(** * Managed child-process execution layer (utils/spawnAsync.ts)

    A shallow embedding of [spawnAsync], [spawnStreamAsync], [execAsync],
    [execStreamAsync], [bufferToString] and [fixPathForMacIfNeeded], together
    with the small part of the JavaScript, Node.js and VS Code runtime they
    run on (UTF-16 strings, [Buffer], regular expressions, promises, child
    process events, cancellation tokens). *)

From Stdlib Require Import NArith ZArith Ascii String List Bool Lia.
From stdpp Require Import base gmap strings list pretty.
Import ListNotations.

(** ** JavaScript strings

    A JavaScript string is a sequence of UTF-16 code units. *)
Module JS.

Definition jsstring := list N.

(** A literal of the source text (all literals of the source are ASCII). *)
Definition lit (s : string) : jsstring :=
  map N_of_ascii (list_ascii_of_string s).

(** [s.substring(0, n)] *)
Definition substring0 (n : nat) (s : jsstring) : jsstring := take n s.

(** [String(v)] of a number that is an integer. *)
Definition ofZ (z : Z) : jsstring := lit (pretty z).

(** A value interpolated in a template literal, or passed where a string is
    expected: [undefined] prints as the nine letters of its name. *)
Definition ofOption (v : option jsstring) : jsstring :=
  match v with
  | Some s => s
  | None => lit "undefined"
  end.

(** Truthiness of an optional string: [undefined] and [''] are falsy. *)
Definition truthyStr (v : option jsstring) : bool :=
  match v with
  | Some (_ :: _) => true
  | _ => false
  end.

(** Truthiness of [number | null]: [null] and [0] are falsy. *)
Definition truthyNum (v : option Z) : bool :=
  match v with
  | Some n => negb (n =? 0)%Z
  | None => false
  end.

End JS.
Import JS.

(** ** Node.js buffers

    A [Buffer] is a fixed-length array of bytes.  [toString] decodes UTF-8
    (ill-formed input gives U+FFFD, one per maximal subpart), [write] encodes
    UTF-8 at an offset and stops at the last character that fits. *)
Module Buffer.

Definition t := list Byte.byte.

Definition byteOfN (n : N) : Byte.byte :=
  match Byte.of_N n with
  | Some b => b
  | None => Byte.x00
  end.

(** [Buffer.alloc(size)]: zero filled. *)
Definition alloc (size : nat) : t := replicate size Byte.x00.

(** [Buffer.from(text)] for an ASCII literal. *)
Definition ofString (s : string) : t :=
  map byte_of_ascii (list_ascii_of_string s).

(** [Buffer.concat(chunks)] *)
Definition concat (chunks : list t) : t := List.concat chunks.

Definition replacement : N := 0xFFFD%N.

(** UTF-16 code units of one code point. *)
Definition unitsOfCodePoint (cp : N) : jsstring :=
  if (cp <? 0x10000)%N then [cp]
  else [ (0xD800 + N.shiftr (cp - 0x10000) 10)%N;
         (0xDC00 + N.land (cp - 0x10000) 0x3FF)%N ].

────────────────────

--- Work task ---
Nothing is to be left out; reproduce each record exactly.

--- Response to the exercise ---
(** * Managed child-process execution layer (utils/spawnAsync.ts)

    A shallow embedding of [spawnAsync], [spawnStreamAsync], [execAsync],
    [execStreamAsync], [bufferToString] and [fixPathForMacIfNeeded], together
    with the small part of the JavaScript, Node.js and VS Code runtime they
    run on (UTF-16 strings, [Buffer], regular expressions, promises, child
    process events, cancellation tokens). *)

From Stdlib Require Import NArith ZArith Ascii String List Bool Lia.
From stdpp Require Import base gmap strings list pretty.
Import ListNotations.

(** ** JavaScript strings

    A JavaScript string is a sequence of UTF-16 code units. *)
Module JS.

Definition jsstring := list N.

(** A literal of the source text (all literals of the source are ASCII). *)
Definition lit (s : string) : jsstring :=
  map N_of_ascii (list_ascii_of_string s).

(** [s.substring(0, n)] *)
Definition substring0 (n : nat) (s : jsstring) : jsstring := take n s.

(** [String(v)] of a number that is an integer. *)
Definition ofZ (z : Z) : jsstring := lit (pretty z).

(** A value interpolated in a template literal, or passed where a string is
    expected: [undefined] prints as the nine letters of its name. *)
Definition ofOption (v : option jsstring) : jsstring :=
  match v with
  | Some s => s
  | None => lit "undefined"
  end.

(** Truthiness of an optional string: [undefined] and [''] are falsy. *)
Definition truthyStr (v : option jsstring) : bool :=
  match v with
  | Some (_ :: _) => true
  | _ => false
  end.

(** Truthiness of [number | null]: [null] and [0] are falsy. *)
Definition truthyNum (v : option Z) : bool :=
  match v with
  | Some n => negb (n =? 0)%Z
  | None => false
  end.

End JS.
Import JS.

(** ** Node.js buffers

    A [Buffer] is a fixed-length array of bytes.  [toString] decodes UTF-8
    (ill-formed input gives U+FFFD, one per maximal subpart), [write] encodes
    UTF-8 at an offset and stops at the last character that fits. *)
Module Buffer.

Definition t := list Byte.byte.

Definition byteOfN (n : N) : Byte.byte :=
  match Byte.of_N n with
  | Some b => b
  | None => Byte.x00
  end.

(** [Buffer.alloc(size)]: zero filled. *)
Definition alloc (size : nat) : t := replicate size Byte.x00.

(** [Buffer.from(text)] for an ASCII literal. *)
Definition ofString (s : string) : t :=
  map byte_of_ascii (list_ascii_of_string s).

(** [Buffer.concat(chunks)] *)
Definition concat (chunks : list t) : t := List.concat chunks.

Definition replacement : N := 0xFFFD%N.

(** UTF-16 code units of one code point. *)
Definition unitsOfCodePoint (cp : N) : jsstring :=
  if (cp <? 0x10000)%N then [cp]
  else [ (0xD800 + N.shiftr (cp - 0x10000) 10)%N;
         (0xDC00 + N.land (cp - 0x10000) 0x3FF)%N ].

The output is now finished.